■ Collected data entries ■
(** * ESP32 BMP280 + MPU6050 sensor monitor: calibration, persistence,
      telemetry composition and display arbitration

    A shallow embedding of the firmware sketch (the version with persistent
    calibration, LCD and IR alert) and the proofs of its specified
    properties.

    - C [float] is IEEE 754 binary32 and C [double] is binary64, both with
      round-to-nearest-even, given by the executable operations of
      [SpecFloat] at precisions 24 and 53.
    - The global variables, the peripherals (MPU6050, BMP280, Preferences,
      LCD, clock) and the HTTP response are the fields of one [State] record
      that every procedure threads explicitly.
    - The Preferences namespace store is a finite map from (namespace, key)
      to a typed value, together with the log of the calls made on it. *)

From stdpp Require Import gmap strings list fin_maps.
From Stdlib Require Import ZArith Lia Bool.
From Stdlib Require Import Floats.SpecFloat.

Local Open Scope Z_scope.

(** ** IEEE 754 arithmetic of the target *)

Module F32.
Definition prec : Z := 24.
Definition emax : Z := 128.
Definition of_Z (n : Z) : spec_float := binary_normalize prec emax n 0 false.
Definition add := SFadd prec emax.
Definition sub := SFsub prec emax.
Definition mul := SFmul prec emax.
Definition div := SFdiv prec emax.
Definition sqrt := SFsqrt prec emax.
Definition neg := SFopp.
Definition abs := SFabs.
Definition ltb := SFltb.
Definition valid := valid_binary prec emax.
(** A decimal literal [num/den] with both parts below 2^24: the division
    of two exact values rounds once, like the compiler's conversion. *)
Definition lit (num : Z) (den : positive) : spec_float :=
  div (of_Z num) (of_Z (Zpos den)).
End F32.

■ About this exercise ■
Copy out every line above where "both" is present.

■ Solution to this exercise ■
    - C [float] is IEEE 754 binary32 and C [double] is binary64, both with
(** A decimal literal [num/den] with both parts below 2^24: the division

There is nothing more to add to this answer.